Demosthenes halkın karşısına çıktığında, onun ilk sözleri Atinalılar arasında gülüşmelere yol açmıştı, hiç kuşkusuz başarısız konuşma denemeleriydi bunlar ama sonrasında o azmini hiçbir zaman yitirmeyerek en etkileyici söylevleri verdiğinde dinleyenler derhal harekete geçecekti.
Plutarkhos’un anlattığına göre Demosthenes evinin alt katında bir çalışma odası yaptırmıştı ve dışarı çıkmamak için saçının yarısını kazıtmıştı. Sözcükleri “anlaşılmaz biçimde ve kekeleyerek” söylüyordu ve bunun üstesinden gelmek için ağzına çakıl taşları doldurarak konuşuyordu.

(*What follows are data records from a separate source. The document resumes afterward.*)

(** C4, as the code has it.  Take two fetches in a row, the first of which
    is not itself skipped, the second less than [updateTokenIntervalMin]
    after the first.  The second returns the debounce error, its trace is
    empty (no sleep, no call of the issuer, no reset of the wrapped
    client's credential) and the whole client, [lastFetch],
    [lastRetryFailCount], [lastRetryInterval] and [nextExpire] included,
    is as the first fetch left it. *)
Theorem second_fetch_skipped (c : TokenAutoUpdateClient)
  (t1 t2 : Time) (issue1 issue2 : TokenResult) :
  debounced t1 c = false ->
  t1 <= t2 ->
  t2 - t1 < updateTokenIntervalMin c ->
  let c1 := post (fetchSTSToken t1 issue1 c) in
  fetchSTSToken t2 issue2 c1 =
  mkOutcome (Some errSTSFetchHighFrequency) c1 [].
Proof.
  intros Hd Hle Hlt c1. apply fetch_skipped, debounced_le.
  - subst c1. rewrite fetch_sets_lastFetch by assumption. exact Hle.
  - subst c1. rewrite fetch_sets_lastFetch by assumption.
    destruct (fetch_config t1 issue1 c) as (_ & _ & H & _).
    rewrite H. exact Hlt.
Qed.

Lemma second_fetch_skipped_witness :
  let c1 := post (fetchSTSToken (1000 * Second)
                    (TokenOk Sample.k1 (5000 * Second)) Sample.c0) in
  fetchSTSToken (1000 * Second + 5) (TokenOk Sample.k1 (6000 * Second)) c1 =
  mkOutcome (Some errSTSFetchHighFrequency) c1 [].
Proof.
  apply (second_fetch_skipped Sample.c0).
  - vm_compute. reflexivity.
  - vm_compute. discriminate.
  - vm_compute. reflexivity.
Defined.

(** Three fetches at 0 s, 0.9 s and 1.0 s with a window of one second: the
    second is skipped and does not move [lastFetch], so the third, a tenth
    of a second after it, goes through to the issuer. *)
Lemma second_fetch_skipped_counterexample :
  let ok := TokenOk Sample.k1 (5000 * Second) in
  let t1 := 900000000 in
  let t2 := 1000000000 in
  let r0 := fetchSTSToken 0 ok Sample.c0 in
  let r1 := fetchSTSToken t1 ok (post r0) in
  let r2 := fetchSTSToken t2 ok (post r1) in
  ret r1 = Some errSTSFetchHighFrequency /\
  t1 <= t2 /\
  t2 - t1 < updateTokenIntervalMin (post r1) /\
  ret r2 = None /\
  trace r2 = [EvTokenUpdate; EvResetAccessKeyToken Sample.k1] /\
  lastFetch (post r2) <> lastFetch (post r1).
Proof. vm_compute. repeat split; discriminate. Qed.

(** ** Counting calls in a trace *)

Lemma occurrences_app (p : Event -> bool) (tr1 tr2 : list Event) :
  occurrences p (tr1 ++ tr2) = (occurrences p tr1 + occurrences p tr2)%nat.
Proof. unfold occurrences. rewrite filter_app, length_app. reflexivity. Qed.

Lemma sleepTrace_quiet (p : Event -> bool) (c : TokenAutoUpdateClient) :
  (forall d, p (EvSleep d) = false) ->
  occurrences p (sleepTrace c) = 0%nat.
Proof.
  intros Hp. unfold sleepTrace.
  destruct (lastRetryFailCount c =? 0); [reflexivity | ].
  destruct (doubledInterval c >? 0); [ | reflexivity].
  unfold occurrences. cbn. rewrite Hp. reflexivity.
Qed.

(** A fetch calls neither the wrapped operation nor itself. *)
Lemma fetch_trace_quiet (nowTime : Time) (issue : TokenResult)
  (c : TokenAutoUpdateClient) :
  occurrences isOperation (trace (fetchSTSToken nowTime issue c)) = 0%nat /\
  occurrences isFetch (trace (fetchSTSToken nowTime issue c)) = 0%nat.
Proof.
  destruct (debounced nowTime c) eqn:Hd.
  - rewrite fetch_skipped by assumption. split; reflexivity.
  - destruct issue as [k t | e];
      [rewrite fetch_succeeded by assumption
      | rewrite fetch_failed by assumption];
      cbn [trace]; rewrite !occurrences_app, !sleepTrace_quiet
        by (intros; reflexivity);
      split; reflexivity.
Qed.

(** ** The retry loop *)

Section DecoratorFacts.

Variable IsTokenError : GoError -> bool.
Variable R : Type.
Variable zero : R.
Variable op : nat -> R * error.
Variable env : nat -> FetchInput.

Local Abbreviation classify := (processError IsTokenError).
Local Abbreviation loop := (tryLoop IsTokenError R op env).
Local Abbreviation method := (decorated IsTokenError R zero op env).

Lemma processError_nil (f : FetchInput) (c : TokenAutoUpdateClient) :
  classify f None c = mkOutcome false c [].
Proof. reflexivity. Qed.

Lemma processError_other (f : FetchInput) (e : GoError)
  (c : TokenAutoUpdateClient) :
  IsTokenError e = false ->
  classify f (Some e) c = mkOutcome false c [].
Proof.
  intros He. unfold processError.
  rewrite He. reflexivity.
Qed.

Lemma processError_token (f : FetchInput) (e : GoError)
  (c : TokenAutoUpdateClient) :
  IsTokenError e = true ->
  let r := fetchSTSToken (fetchNow f) (fetchIssue f) c in
  classify f (Some e) c =
  mkOutcome (match ret r with None => true | Some _ => false end)
    (post r) (EvFetchSTSToken :: trace r).
Proof.
  intros He r. unfold processError.
  rewrite He. unfold callFetchSTSToken, bind, emit.
  cbn -[fetchSTSToken]. fold r.
  destruct (ret r); cbn; rewrite ?app_nil_r; reflexivity.
Qed.

(** One turn of the loop. *)
Lemma tryLoop_step (n i : nat) (cur : R * error)
  (c : TokenAutoUpdateClient) :
  let p := classify (env i) (snd (op i)) c in
  loop (S n) i cur c =
  if ret p then
    let r := loop n (S i) (op i) (post p) in
    mkOutcome (ret r) (post r) (EvOperation :: trace p ++ trace r)
  else mkOutcome (op i) (post p) (EvOperation :: trace p).
Proof.
  intros p. cbn [tryLoop].
  unfold bind, callOperation, emit, retM.
  cbn -[processError tryLoop]. fold p.
  destruct (ret p); cbn -[tryLoop]; [reflexivity | ].
  rewrite app_nil_r. reflexivity.
Qed.

Lemma decorated_run (c : TokenAutoUpdateClient) :
  method c = loop (Z.to_nat (maxTryTimes c)) 0%nat (zero, None) c.
Proof.
  unfold decorated, bind, get. cbn -[tryLoop].
  destruct (loop _ _ _ c). reflexivity.
Qed.

Lemma at_least_one_try (c : TokenAutoUpdateClient) :
  1 <= maxTryTimes c ->
  exists n, Z.to_nat (maxTryTimes c) = S n.
Proof.
  intros H. exists (Z.to_nat (maxTryTimes c - 1)). lia.
Qed.

(** C5.  When the first call of the operation returns a token error and
    the fetch made for it returns an error, whichever it is, the method
    returns the operation's own result and error; the operation has been
    called once and the fetch once. *)
Theorem fetch_failure_keeps_operation_error (c : TokenAutoUpdateClient)
  (r : R) (e : GoError) :
  1 <= maxTryTimes c ->
  op 0%nat = (r, Some e) ->
  IsTokenError e = true ->
  ret (fetchSTSToken (fetchNow (env 0%nat)) (fetchIssue (env 0%nat)) c)
  <> None ->
  let out := method c in
  ret out = (r, Some e) /\
  occurrences isOperation (trace out) = 1%nat /\
  occurrences isFetch (trace out) = 1%nat.
Proof.
  intros Hn Hop He Hf out. subst out.
  destruct (at_least_one_try c Hn) as [n Hn'].
  rewrite decorated_run, Hn', tryLoop_step. cbv zeta.
  rewrite Hop. cbn [snd].
  rewrite processError_token by assumption. cbv zeta. cbn [ret post trace].
  destruct (fetch_trace_quiet (fetchNow (env 0%nat))
              (fetchIssue (env 0%nat)) c) as [Q1 Q2].
  destruct (ret (fetchSTSToken (fetchNow (env 0%nat))
                   (fetchIssue (env 0%nat)) c)) as [fe | ];
    [ | congruence].
  cbn [ret trace]. repeat split.
  - change (EvOperation :: EvFetchSTSToken :: ?t)
      with ([EvOperation; EvFetchSTSToken] ++ t).
    rewrite occurrences_app, Q1. reflexivity.
  - change (EvOperation :: EvFetchSTSToken :: ?t)
      with ([EvOperation; EvFetchSTSToken] ++ t).
    rewrite occurrences_app, Q2. reflexivity.
Qed.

Koşarken ya da soluk soluğa kaldığında ise şiirler okuyup konuşma gücünü dengelemeye çalışıyordu. Erken yaşlarda atıldığı siyaset sayesinde, dost ve düşmanlarının arasında hitabet sanatının bütün inceliklerini öğrenecekti.
Cicero’nun gözünde retoriğin mimarı Lysias değil Demosthenes’tir. Roma’daki okullarda uzun bir süre hitabet derslerinde Demosthenes’in söylevleri okutuldu. Bu söylevler Ortaçağ ve Rönesans’ta güzel söz söyleme sanatına ışık tutmuştu. Werner Jaeger gibi antik dünya uzmanları, siyasal sorunlar karşısında güçlü bir hatibin ne denli etkili olabileceğini Demosthenes’in yaşamından hareketle incelemiştir.
Ölümünden kırk yıl sonra, Atinalılar bronz bir heykelini dikerek ona olan minnet borçlarını ödemişlerdir. Heykelin kaidesinde bir de yazıt vardı: “Gücün dehana denk olsaydı, Yunanistan hiçbir zaman tiranlara boyun eğmezdi.”